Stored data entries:
[Start of section]

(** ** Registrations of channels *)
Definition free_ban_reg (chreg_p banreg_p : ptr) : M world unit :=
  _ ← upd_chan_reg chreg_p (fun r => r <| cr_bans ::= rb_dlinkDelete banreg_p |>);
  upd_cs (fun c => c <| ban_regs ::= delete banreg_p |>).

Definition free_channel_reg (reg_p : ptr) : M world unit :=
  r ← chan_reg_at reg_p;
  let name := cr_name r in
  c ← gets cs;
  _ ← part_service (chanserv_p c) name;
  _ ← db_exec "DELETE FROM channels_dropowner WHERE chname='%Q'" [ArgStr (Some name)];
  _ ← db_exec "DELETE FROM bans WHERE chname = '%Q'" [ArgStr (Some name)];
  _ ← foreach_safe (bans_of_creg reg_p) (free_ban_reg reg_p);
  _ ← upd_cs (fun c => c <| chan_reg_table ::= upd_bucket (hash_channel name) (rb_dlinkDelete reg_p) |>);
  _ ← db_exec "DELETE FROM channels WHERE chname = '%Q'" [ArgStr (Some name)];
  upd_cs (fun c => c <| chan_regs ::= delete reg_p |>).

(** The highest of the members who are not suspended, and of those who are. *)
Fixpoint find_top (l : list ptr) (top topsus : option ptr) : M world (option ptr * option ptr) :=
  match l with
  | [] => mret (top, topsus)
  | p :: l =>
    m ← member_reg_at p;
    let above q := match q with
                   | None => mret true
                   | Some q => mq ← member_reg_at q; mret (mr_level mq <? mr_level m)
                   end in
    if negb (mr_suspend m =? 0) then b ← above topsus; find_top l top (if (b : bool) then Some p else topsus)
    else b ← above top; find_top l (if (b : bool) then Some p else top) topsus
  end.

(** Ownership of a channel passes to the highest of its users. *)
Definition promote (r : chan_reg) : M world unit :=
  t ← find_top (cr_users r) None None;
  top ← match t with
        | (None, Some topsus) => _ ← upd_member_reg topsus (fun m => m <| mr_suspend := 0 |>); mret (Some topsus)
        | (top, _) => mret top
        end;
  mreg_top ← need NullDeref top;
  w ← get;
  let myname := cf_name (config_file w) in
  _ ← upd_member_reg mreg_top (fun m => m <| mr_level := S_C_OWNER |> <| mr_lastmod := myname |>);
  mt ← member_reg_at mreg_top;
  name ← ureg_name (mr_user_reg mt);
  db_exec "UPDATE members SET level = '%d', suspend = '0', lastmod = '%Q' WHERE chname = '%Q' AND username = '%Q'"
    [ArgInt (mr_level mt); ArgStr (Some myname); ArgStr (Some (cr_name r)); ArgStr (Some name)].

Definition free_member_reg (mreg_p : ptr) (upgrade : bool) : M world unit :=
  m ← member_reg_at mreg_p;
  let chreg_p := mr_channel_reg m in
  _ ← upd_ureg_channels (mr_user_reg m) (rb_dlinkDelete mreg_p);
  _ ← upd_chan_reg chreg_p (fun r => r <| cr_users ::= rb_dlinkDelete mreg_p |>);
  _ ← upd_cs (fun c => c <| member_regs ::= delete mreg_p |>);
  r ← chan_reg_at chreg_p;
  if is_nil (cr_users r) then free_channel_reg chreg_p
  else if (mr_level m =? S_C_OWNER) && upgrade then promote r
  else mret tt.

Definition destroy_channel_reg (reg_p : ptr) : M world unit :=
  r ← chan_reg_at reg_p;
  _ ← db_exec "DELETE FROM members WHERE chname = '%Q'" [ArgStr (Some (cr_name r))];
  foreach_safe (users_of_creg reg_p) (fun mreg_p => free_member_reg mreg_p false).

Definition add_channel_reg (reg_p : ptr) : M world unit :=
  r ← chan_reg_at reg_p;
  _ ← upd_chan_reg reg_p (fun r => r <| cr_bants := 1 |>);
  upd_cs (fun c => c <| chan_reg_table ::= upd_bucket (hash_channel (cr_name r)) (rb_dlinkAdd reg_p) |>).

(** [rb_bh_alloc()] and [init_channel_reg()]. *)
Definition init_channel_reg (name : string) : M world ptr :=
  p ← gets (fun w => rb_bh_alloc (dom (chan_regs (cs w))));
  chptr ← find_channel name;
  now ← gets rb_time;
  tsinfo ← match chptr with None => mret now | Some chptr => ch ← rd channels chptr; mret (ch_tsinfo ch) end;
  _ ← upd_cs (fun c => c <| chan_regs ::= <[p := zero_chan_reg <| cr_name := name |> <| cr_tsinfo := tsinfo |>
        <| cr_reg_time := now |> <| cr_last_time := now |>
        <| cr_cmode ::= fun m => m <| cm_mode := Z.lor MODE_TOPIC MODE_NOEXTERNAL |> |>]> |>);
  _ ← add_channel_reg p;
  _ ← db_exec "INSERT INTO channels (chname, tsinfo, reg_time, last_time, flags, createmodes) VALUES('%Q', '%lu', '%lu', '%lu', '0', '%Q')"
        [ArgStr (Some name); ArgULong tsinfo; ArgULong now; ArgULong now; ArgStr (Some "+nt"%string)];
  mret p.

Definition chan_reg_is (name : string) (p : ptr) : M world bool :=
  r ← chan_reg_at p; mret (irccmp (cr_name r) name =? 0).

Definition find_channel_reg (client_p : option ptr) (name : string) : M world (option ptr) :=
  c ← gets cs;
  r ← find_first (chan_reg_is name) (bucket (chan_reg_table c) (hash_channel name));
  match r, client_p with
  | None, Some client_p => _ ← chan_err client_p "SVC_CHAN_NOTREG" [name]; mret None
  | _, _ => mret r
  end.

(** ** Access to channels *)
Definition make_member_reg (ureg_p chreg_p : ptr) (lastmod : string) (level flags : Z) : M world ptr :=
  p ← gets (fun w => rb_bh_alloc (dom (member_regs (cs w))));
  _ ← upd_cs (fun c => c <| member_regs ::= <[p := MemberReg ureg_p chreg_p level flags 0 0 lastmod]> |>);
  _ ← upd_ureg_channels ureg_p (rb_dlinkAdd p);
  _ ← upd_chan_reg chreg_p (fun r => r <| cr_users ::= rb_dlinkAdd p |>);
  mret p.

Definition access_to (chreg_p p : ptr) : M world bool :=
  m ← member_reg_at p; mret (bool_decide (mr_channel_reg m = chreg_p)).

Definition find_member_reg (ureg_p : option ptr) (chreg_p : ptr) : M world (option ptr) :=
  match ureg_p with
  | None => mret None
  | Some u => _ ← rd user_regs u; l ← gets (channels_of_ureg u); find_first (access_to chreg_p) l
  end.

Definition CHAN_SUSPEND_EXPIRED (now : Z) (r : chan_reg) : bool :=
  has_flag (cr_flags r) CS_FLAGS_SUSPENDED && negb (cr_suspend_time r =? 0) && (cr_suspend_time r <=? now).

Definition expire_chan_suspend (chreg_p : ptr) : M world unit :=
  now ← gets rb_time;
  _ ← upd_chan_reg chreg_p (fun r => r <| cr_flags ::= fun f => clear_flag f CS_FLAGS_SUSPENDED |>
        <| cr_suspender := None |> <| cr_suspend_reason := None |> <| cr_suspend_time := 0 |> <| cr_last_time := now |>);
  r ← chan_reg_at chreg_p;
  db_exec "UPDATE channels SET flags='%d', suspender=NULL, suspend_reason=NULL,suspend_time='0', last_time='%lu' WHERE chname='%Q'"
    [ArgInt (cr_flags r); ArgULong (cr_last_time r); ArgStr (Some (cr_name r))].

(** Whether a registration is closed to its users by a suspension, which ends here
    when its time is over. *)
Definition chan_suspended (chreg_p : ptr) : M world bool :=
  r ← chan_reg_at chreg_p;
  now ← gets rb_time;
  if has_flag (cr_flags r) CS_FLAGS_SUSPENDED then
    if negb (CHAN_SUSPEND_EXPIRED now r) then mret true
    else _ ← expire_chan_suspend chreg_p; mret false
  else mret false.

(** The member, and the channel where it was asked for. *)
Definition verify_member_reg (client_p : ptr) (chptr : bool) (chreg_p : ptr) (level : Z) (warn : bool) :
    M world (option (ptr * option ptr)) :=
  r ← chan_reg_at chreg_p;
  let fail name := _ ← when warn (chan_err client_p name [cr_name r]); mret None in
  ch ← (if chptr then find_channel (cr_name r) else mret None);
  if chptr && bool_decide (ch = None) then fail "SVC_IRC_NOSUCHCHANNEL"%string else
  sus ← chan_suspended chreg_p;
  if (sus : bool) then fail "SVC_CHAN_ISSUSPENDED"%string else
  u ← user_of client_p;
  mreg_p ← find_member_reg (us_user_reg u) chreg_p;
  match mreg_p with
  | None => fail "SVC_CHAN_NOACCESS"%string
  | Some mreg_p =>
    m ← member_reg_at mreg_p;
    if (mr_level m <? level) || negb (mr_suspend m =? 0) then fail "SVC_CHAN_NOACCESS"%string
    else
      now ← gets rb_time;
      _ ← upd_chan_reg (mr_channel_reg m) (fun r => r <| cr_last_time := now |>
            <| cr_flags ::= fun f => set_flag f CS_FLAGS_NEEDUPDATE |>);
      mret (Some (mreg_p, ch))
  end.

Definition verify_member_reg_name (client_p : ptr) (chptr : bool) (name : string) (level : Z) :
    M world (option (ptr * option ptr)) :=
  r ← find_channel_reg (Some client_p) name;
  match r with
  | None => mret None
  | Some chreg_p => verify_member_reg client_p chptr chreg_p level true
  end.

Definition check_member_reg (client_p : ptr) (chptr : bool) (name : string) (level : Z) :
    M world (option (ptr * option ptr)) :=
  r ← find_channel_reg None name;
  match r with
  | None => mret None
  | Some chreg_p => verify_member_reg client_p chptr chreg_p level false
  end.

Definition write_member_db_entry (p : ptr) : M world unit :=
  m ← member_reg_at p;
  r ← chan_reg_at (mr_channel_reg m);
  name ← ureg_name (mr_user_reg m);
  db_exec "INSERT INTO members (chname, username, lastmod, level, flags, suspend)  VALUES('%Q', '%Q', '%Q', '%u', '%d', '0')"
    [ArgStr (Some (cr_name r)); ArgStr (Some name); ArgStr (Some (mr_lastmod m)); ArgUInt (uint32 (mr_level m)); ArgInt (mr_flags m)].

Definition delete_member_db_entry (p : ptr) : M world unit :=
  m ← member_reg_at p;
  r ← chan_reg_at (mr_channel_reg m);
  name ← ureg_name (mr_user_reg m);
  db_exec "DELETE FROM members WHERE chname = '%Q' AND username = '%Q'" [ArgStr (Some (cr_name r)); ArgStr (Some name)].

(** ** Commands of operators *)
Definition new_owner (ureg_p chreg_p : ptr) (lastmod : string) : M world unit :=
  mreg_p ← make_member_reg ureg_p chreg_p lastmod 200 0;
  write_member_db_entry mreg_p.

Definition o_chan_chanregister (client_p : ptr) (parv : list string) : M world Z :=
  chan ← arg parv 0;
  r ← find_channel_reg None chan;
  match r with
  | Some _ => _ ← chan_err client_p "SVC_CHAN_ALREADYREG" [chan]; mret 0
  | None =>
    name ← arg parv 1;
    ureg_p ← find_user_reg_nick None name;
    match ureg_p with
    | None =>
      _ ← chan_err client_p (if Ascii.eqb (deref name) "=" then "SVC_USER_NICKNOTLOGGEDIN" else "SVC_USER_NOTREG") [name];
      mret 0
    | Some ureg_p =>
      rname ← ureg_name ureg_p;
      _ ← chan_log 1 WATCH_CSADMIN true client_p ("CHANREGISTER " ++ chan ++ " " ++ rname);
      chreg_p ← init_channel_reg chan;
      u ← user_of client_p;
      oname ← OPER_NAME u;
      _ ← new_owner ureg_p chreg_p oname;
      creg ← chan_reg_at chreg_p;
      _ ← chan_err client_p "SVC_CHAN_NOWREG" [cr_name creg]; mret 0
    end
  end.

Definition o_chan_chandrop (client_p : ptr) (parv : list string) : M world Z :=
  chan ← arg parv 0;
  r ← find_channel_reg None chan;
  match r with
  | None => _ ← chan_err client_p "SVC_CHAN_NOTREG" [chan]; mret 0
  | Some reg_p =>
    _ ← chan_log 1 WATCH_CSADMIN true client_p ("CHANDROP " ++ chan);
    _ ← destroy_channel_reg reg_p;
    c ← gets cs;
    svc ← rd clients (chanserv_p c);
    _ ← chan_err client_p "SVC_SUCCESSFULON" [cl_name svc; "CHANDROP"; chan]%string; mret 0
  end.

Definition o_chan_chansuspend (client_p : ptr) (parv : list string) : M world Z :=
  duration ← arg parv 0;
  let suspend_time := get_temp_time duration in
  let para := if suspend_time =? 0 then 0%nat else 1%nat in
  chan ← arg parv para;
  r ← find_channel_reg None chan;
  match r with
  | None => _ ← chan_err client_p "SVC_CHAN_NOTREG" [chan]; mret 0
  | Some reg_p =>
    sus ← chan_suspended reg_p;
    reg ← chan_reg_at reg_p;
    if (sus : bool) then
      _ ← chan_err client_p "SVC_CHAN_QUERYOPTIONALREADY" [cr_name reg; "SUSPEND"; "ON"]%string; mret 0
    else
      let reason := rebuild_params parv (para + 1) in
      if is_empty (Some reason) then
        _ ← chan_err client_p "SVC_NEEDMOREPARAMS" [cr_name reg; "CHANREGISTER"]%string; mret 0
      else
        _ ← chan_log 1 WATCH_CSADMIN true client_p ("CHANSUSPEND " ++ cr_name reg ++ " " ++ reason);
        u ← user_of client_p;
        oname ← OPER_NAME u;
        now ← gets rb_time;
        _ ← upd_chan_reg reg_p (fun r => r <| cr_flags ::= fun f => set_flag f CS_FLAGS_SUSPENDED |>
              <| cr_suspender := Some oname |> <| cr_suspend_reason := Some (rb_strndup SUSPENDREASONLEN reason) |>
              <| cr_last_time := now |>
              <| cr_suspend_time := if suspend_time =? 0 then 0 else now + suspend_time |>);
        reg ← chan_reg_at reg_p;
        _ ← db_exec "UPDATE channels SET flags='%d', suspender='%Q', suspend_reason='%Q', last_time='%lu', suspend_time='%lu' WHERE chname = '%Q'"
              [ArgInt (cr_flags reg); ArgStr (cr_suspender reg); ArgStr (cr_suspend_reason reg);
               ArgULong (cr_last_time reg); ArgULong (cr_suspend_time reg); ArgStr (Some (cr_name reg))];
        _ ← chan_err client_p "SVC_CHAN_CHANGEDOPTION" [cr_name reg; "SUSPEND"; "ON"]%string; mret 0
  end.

[End of section]

## [WORK ITEM]
Give back the lines of the data exactly as they are written, from the first line through the line containing "(rb_dlinkDelete reg_p) |>);".

## [EXERCISE RESPONSE]
(** ** Registrations of channels *)
Definition free_ban_reg (chreg_p banreg_p : ptr) : M world unit :=
  _ ← upd_chan_reg chreg_p (fun r => r <| cr_bans ::= rb_dlinkDelete banreg_p |>);
  upd_cs (fun c => c <| ban_regs ::= delete banreg_p |>).

Definition free_channel_reg (reg_p : ptr) : M world unit :=
  r ← chan_reg_at reg_p;
  let name := cr_name r in
  c ← gets cs;
  _ ← part_service (chanserv_p c) name;
  _ ← db_exec "DELETE FROM channels_dropowner WHERE chname='%Q'" [ArgStr (Some name)];
  _ ← db_exec "DELETE FROM bans WHERE chname = '%Q'" [ArgStr (Some name)];
  _ ← foreach_safe (bans_of_creg reg_p) (free_ban_reg reg_p);
  _ ← upd_cs (fun c => c <| chan_reg_table ::= upd_bucket (hash_channel name) (rb_dlinkDelete reg_p) |>);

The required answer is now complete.